PROBLEM DETAILS: Of the lines listed below, return exactly those that run from the line containing "(** [SELECT payload" through the line containing "(** A brand", both included.

TASK DATA:
BEGIN
(* ===== verification/Consumer.v ===== *)
(** Consumer cursors over the journal (src/shared/store/collector_consumer.go):
    contiguous reads, acknowledgement, subscription, audited recovery, and the
    outbox that notifies consumers. *)
From S2P Require Import Prelude GoLib Sha256 Json Tx Model.
From S2P Require Import JsonText Db Ownership Journal.
Import Donation (t).

Record ConsumerProgress := MkProgress {
  p_Generation : string;
  p_Baseline : Z;
  p_Offered : Z;
  p_Ack : option Z;
  p_Revision : Z
}.

(** [progressTX]: the consumer's row, its numeric columns parsed back. *)
Definition progress_of (r : consumer_row) : result ConsumerProgress :=
  revision ← parseNum (format_int (co_revision r));
  baseline ← parseNum (format_int (co_baseline r));
  offered ← parseNum (format_int (co_offered r));
  match co_ack r with
  | None => mret (MkProgress (co_generation r) baseline offered None revision)
  | Some a =>
      v ← parseNum (format_int a);
      mret (MkProgress (co_generation r) baseline offered (Some v) revision)
  end.

Definition progressTX (consumer channel : string) : Mdb ConsumerProgress :=
  tx_query (fun _ x =>
    r ← of_option ErrNoRows (consumers x !! (consumer, channel)); progress_of r).

Definition ConsumerProgress_ (consumer channel : string) : Mdb ConsumerProgress :=
  tx_begin ;; progressTX consumer channel.

(** ** Reading *)

(** [SELECT payload ... channel_offset>$3 ... ORDER BY channel_offset LIMIT $4] *)
Definition select_after (channel generation : string) (after : Z) (limit : Z) (x : database)
  : list json :=
  take (Z.to_nat limit)
    (omap (fun '(_, r) => do_payload r)
       (List.filter (fun '(_, r) => after <? do_offset r) (select_retained channel generation x))).

(** The row loop: every payload must decode and continue the sequence. *)
Fixpoint read_rows (next : Z) (acc : list t) (l : list json) : result (Z * list t) :=
  match l with
  | [] => Ok (next, acc)
  | raw :: l =>
      match Donation.unmarshal raw Donation.zero with
      | None => Err (ErrMsg "json")
      | Some d =>
          if Donation.Offset d =? u64 (next + 1)
          then read_rows (Donation.Offset d) (acc ++ [d]) l
          else Err ErrCursorExpired
      end
  end.

Definition clamp_limit (limit : Z) : Z := if (limit <? 1) || (500 <? limit) then 100 else limit.

(** A brand new consumer starts at the retained beginning. *)
Definition ensure_consumer (consumer channel generation : string) (start : Z) (x : database)
  : database :=
  match consumers x !! (consumer, channel) with
  | Some _ => x
  | None => set_consumers
      (insert (consumer, channel) (ConsumerRow generation start None start 0)) x
  end.

Definition with_offered (n : Z) (r : consumer_row) : consumer_row :=
  ConsumerRow (co_generation r) (co_baseline r) (co_ack r) n (co_revision r).
Definition with_ack (n : Z) (r : consumer_row) : consumer_row :=
  ConsumerRow (co_generation r) (co_baseline r) (Some n) (co_offered r) (co_revision r).

Definition update_consumer (consumer channel : string) (f : consumer_row -> consumer_row)
    (x : database) : database :=
  set_consumers (alter f (consumer, channel)) x.

Definition ReadDonations (consumer channel generation : string) (after revision limit : Z)
  : Mdb (list t * CollectionState) :=
  tx_begin ;;
  c ← tx_query (scanCollection channel);
  guard_ok (String.eqb generation (Generation c)) ErrGeneration ;;
  guard_ok (negb (after <? ExpiredThrough c)) ErrCursorExpired ;;
  guard_ok (negb (Current c <? after)) ErrCursor ;;
  tx_exec (fun _ x => Ok (tt, ensure_consumer consumer channel generation (ExpiredThrough c) x)) ;;
  p ← progressTX consumer channel;
  guard_ok (String.eqb (p_Generation p) generation) ErrGeneration ;;
  guard_ok (p_Revision p =? revision) ErrRevision ;;
  guard_ok (negb ((after <? p_Baseline p) || (p_Offered p <? after))) ErrCursor ;;
  raws ← tx_query (fun _ x => Ok (select_after channel generation after (clamp_limit limit) x));
  nr ← lift (read_rows after [] raws);
  (if p_Offered p <? nr.1
   then tx_exec (fun _ x => Ok (tt, update_consumer consumer channel (with_offered nr.1) x))
   else mret tt) ;;
  tx_commit ;;
  mret (nr.2, c).

Definition AckDonations (consumer channel generation : string) (offset revision : Z) : Mdb unit :=
  tx_begin ;;
  c ← tx_query (scanCollection channel);
  guard_ok (String.eqb (Generation c) generation) ErrGeneration ;;
  guard_ok (negb (offset <? ExpiredThrough c)) ErrCursorExpired ;;
  rp ← try (progressTX consumer channel);
  p ← lift (match rp with Err ErrNoRows => Err ErrCursor | r => r end);
  guard_ok (String.eqb (p_Generation p) generation) ErrGeneration ;;
  guard_ok (p_Revision p =? revision) ErrRevision ;;
  guard_ok (negb ((offset <=? p_Baseline p) || (p_Offered p <? offset)
                  || match p_Ack p with Some a => offset <? a | None => false end)) ErrCursor ;;
  tx_exec (fun _ x => Ok (tt, update_consumer consumer channel (with_ack offset) x)) ;;
  tx_commit.

(** ** Idempotent requests *)

Definition requestHash (body : string) : string := Sha256.hex (Sha256.sum256 body).

(** [None]: no request under this key yet. *)
Definition requestResult (consumer channel op key body : string) : Mdb (option json) :=
  row ← tx_query (fun _ x => Ok (requests x !! (consumer, channel, op, key)));
  match row with
  | None => mret None
  | Some r =>
      guard_ok (String.eqb (rq_body_hash r) (requestHash body)) ErrConflict ;;
      mret (Some (rq_result r))
  end.

Definition saveRequest (consumer channel op key body : string) (res : json) : Mdb unit :=
  tx_exec (fun now x =>
    match requests x !! (consumer, channel, op, key) with
    | Some _ => Err ErrDriver
    | None => Ok (tt, set_requests (insert (consumer, channel, op, key)
                        (RequestRow (requestHash body) res now)) x)
    end).

Definition with_subscribed (b : bool) (c : channel_row) : channel_row :=
  ChannelRow (cr_generation c) (cr_next_offset c) (cr_expired_through c) b
    (cr_owner_token c) (cr_runtime_state c) (cr_state_at c) (cr_last_received c).

Definition SetSubscription (consumer channel key : string) (enabled : bool) : Mdb bool :=
  guard_ok (negb (is_empty key || (200 <? lenZ key))) ErrCursor ;;
  tx_begin ;;
  c ← tx_query (scanCollection channel);
  let body := JBool enabled in
  saved ← requestResult consumer channel "subscription" key (render body);
  match saved with
  | Some j =>
      match dec_bool j with
      | None => fail ErrConflict
      | Some old => tx_commit ;; mret old
      end
  | None =>
      (if enabled then
         opted ← tx_query (fun _ x => Ok (opted_out x PlatformSoop channel));
         guard_ok (negb opted) ErrCollectionDisabled
       else mret tt) ;;
      tx_exec (fun _ x => Ok (tt, update_channel (Channel c) (with_subscribed enabled) x)) ;;
      (if enabled then mret tt
       else tx_exec (fun now x => Ok (tt, set_grants (update_where
              (fun _ r => String.eqb (gr_channel r) channel) (close_grant now)) x))) ;;
      saveRequest consumer channel "subscription" key (render body) body ;;
      tx_commit ;;
      mret enabled
  end.

(** ** Recovery *)

Record RecoveryDecision := MkDecision {
  PreviousGeneration : string;
  NewGeneration : string;
  PreviousOffset : Z;
  ResumeFrom : Z;
  Revision : Z
}.

Definition decision_json (d : RecoveryDecision) : json :=
  JObj [("previousGeneration"%string, JStr (coerce (PreviousGeneration d)));
        ("newGeneration"%string, JStr (coerce (NewGeneration d)));
        ("previousOffset"%string, JStr (format_uint (PreviousOffset d)));
        ("resumeFrom"%string, JStr (format_uint (ResumeFrom d)));
        ("revision"%string, JStr (format_uint (Revision d)))].

Definition decode_decision (j : json) : option RecoveryDecision :=
  f1 ← decode_with dec_string (field j "previousGeneration") EmptyString;
  f2 ← decode_with dec_string (field j "newGeneration") EmptyString;
  f3 ← decode_with dec_uint_string (field j "previousOffset") 0;
  f4 ← decode_with dec_uint_string (field j "resumeFrom") 0;
  f5 ← decode_with dec_uint_string (field j "revision") 0;
  Some (MkDecision f1 f2 f3 f4 f5).

(** [json.Unmarshal(request, &audit)], the loss ranges of the request: an
    object's members are taken in order, each by a name that matches without
    regard to case, onto what earlier ones left; [null] leaves a value as it
    is. A member of the wrong type is an error. *)
Definition member_is (k name : string) : bool := bool_decide (fold_name k = fold_name name).
Definition decode_members {A} (step : string -> json -> A -> option A) : json -> A -> option A :=
  fun j old => match j with
  | JNull => Some old
  | JObj fs => fold_left (fun o '(k, v) => a ← o; step k v a) fs (Some old)
  | _ => None
  end.

Definition decode_cursor : json -> string * Z -> option (string * Z) :=
  decode_members (fun k v '(g, n) =>
    if member_is k "journalGeneration" then g ← decode_with dec_string (Some v) g; Some (g, n)
    else if member_is k "channelOffset" then n ← decode_with dec_uint_string (Some v) n; Some (g, n)
    else Some (g, n)).

Definition decode_range : json -> (string * Z) * (string * Z) -> option ((string * Z) * (string * Z)) :=
  decode_members (fun k v '(s, e) =>
    if member_is k "Start" then s ← decode_cursor v s; Some (s, e)
    else if member_is k "End" then e ← decode_cursor v e; Some (s, e)
    else Some (s, e)).

(** An array is decoded over the slice that is there, element by element (what
    an earlier, longer array left beyond its end is not kept). *)
Fixpoint decode_elements {A} (dec : json -> A -> option A) (zero : A) (l : list json) (old : list A)
  : option (list A) :=
  match l with
  | [] => Some []
  | v :: l =>
      a ← dec v (default zero (head old));
      rest ← decode_elements dec zero l (tail old);
      Some (a :: rest)
  end.

Definition decode_ranges (request : json) : option (list ((string * Z) * (string * Z))) :=
  decode_members (fun k v ranges =>
    if member_is k "unrecoveredRanges" then
      match v with
      | JNull => Some []
      | JArr l => decode_elements decode_range ((EmptyString, 0), (EmptyString, 0)) l ranges
      | _ => None
      end
    else Some ranges) request [].

(** The declared ranges must cover the skipped offsets without a hole. *)
Fixpoint cover (previous : string) (covered : Z) (l : list ((string * Z) * (string * Z)))
  : result Z :=
  match l with
  | [] => Ok covered
  | ((sg, so), (eg, eo)) :: l =>
      if negb (String.eqb sg previous) || negb (String.eqb eg previous) || (eo <? so) then Err ErrCursor
      else if u64 (covered + 1) <? so then Err ErrCursor
      else cover previous (if covered <? eo then eo else covered) l
  end.

(** The skip of [old+1 .. resume] is declared in the request. *)
Definition audited (previous : string) (old resume : Z) (request : json) : result unit :=
  ranges ← of_option ErrCursor (decode_ranges request);
  covered ← cover previous old ranges;
  if covered =? resume then Ok tt else Err ErrCursor.

Section Recovery.
(** [protojson.Marshal]: the request's bytes. *)
Context (protojson : json -> string).

Definition upsert_recovered (consumer channel next : string) (resume revision : Z) (x : database)
  : database :=
  set_consumers (insert (consumer, channel) (ConsumerRow next resume None resume revision)) x.

Definition make_decision (consumer channel key previous next : string) (resume expected : Z)
    (request : json) (c : CollectionState) : Mdb RecoveryDecision :=
  guard_ok (String.eqb next (Generation c)) ErrGeneration ;;
  guard_ok (negb ((resume <? ExpiredThrough c) || (Current c <? resume))) ErrCursor ;;
  rp ← try (progressTX consumer channel);
  p ← lift (match rp with Err ErrNoRows => Ok (MkProgress previous 0 0 None 0) | r => r end);
  guard_ok (String.eqb (p_Generation p) previous) ErrGeneration ;;
  guard_ok (negb (expected =? u64_max)) ErrRevision ;;
  guard_ok (expected =? p_Revision p) ErrRevision ;;
  let old := match p_Ack p with Some a => a | None => p_Baseline p end in
  guard_ok (negb (String.eqb previous next && (resume <? old))) ErrCursor ;;
  lift (if String.eqb previous next && (old <? resume)
        then audited previous old resume request else Ok tt) ;;
  let res := MkDecision previous next old resume (u64 (expected + 1)) in
  tx_exec (fun _ x => Ok (tt, upsert_recovered consumer channel next resume (Revision res) x)) ;;
  saveRequest consumer channel "recovery" key (protojson request) (decision_json res) ;;
  tx_exec (fun now x => Ok (tt, set_audit (fun l => l ++
    [AuditRow consumer channel request (decision_json res) now]) x)) ;;
  tx_commit ;;
  mret res.

Definition ResolveRecovery (consumer channel key previous next : string) (resume expected : Z)
    (request : json) : Mdb RecoveryDecision :=
  tx_begin ;;
  c ← tx_query (scanCollection channel);
  saved ← requestResult consumer channel "recovery" key (protojson request);
  match saved with
  | Some j => lift (of_option (ErrMsg "json") (decode_decision j))
  | None => make_decision consumer channel key previous next resume expected request c
  end.
End Recovery.

(** ** Outbox *)

Definition by_created (a b : string * outbox_row) : Prop := ob_created_at a.2 <= ob_created_at b.2.
#[export] Instance by_created_dec a b : Decision (by_created a b).
Proof. unfold by_created. apply _. Defined.

Definition pending_outbox (x : database) : list (string * outbox_row) :=
  take 100 (merge_sort by_created (rows (outbox x))).

Section Dispatch.
(** The caller's notification, [RedisStore.NotifyDonations] in the service. *)
Context (notify : string -> Mdb unit).

Fixpoint dispatch_rows (l : list (string * outbox_row)) : Mdb unit :=
  match l with
  | [] => mret tt
  | (id, r) :: l =>
      notify (ob_channel r) ;;
      pool_exec (fun _ x => Ok (tt, set_outbox (delete id) x)) ;;
      dispatch_rows l
  end.

Definition DispatchDonationOutbox : Mdb unit :=
  pending ← pool_query (fun _ x => Ok (pending_outbox x));
  dispatch_rows pending.
End Dispatch.
(* ===== verification/Archive.v ===== *)
(** The public chat archive: the worker's transactional append and the
    reconciliation of chats without a broadcast
    (src/shared/store/postgres_chat_archive.go), the exporter that moves hot
    rows into immutable objects, and the pages read from both
    (src/query/archive). The object store is a map of keys to bytes. *)
From S2P Require Import Prelude GoLib Sha256 Json GoText JsonText.
From S2P Require Import Tx Model Db Ownership Segment.

(** ** Tables *)

(** broadcast_sessions, keyed by (started_at, platform, channel_id, session_seq) *)
Notation broadcast_key := (Z * string * string * Z)%type.
Record broadcast_row := BroadcastRow {
  bs_started_observed_at : Z;
  bs_last_seen_at : Z;
  bs_ended_at : option Z;
  bs_ended_observed_at : option Z;
  bs_title : option string;
  bs_gap_detected : bool
}.

(** archive_sessions *)
Record session_row := SessionRow {
  as_platform : string; as_channel : string; as_started_at : Z; as_seq : Z;
  as_recording_started_at : option Z
}.

Record ArchiveChatRecord := MkRecord {
  ar_SpoolID : string; ar_EventID : string; ar_Platform : string; ar_ChannelID : string;
  ar_ReceivedAt : Z; ar_UserIDVersion : Z; ar_PublicUserID : string; ar_DisplayName : string;
  ar_Message : string
}.

(** archive_unassigned_chat, keyed by spool_id *)
Record unassigned_row := UnassignedRow {
  un_id : Z; un_record : ArchiveChatRecord; un_reason : string; un_next_retry_at : Z
}.

(** archive_segments, keyed by segment_id *)
Record segment_row := SegmentRow {
  se_session : string; se_first : Z; se_last : Z; se_count : Z;
  se_bucket : string; se_key : string; se_sha256 : string; se_byte_length : Z
}.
END
EXERCISE OUTPUT:
(** [SELECT payload ... channel_offset>$3 ... ORDER BY channel_offset LIMIT $4] *)
Definition select_after (channel generation : string) (after : Z) (limit : Z) (x : database)
  : list json :=
  take (Z.to_nat limit)
    (omap (fun '(_, r) => do_payload r)
       (List.filter (fun '(_, r) => after <? do_offset r) (select_retained channel generation x))).

(** The row loop: every payload must decode and continue the sequence. *)
Fixpoint read_rows (next : Z) (acc : list t) (l : list json) : result (Z * list t) :=
  match l with
  | [] => Ok (next, acc)
  | raw :: l =>
      match Donation.unmarshal raw Donation.zero with
      | None => Err (ErrMsg "json")
      | Some d =>
          if Donation.Offset d =? u64 (next + 1)
          then read_rows (Donation.Offset d) (acc ++ [d]) l
          else Err ErrCursorExpired
      end
  end.

Definition clamp_limit (limit : Z) : Z := if (limit <? 1) || (500 <? limit) then 100 else limit.

(** A brand new consumer starts at the retained beginning. *)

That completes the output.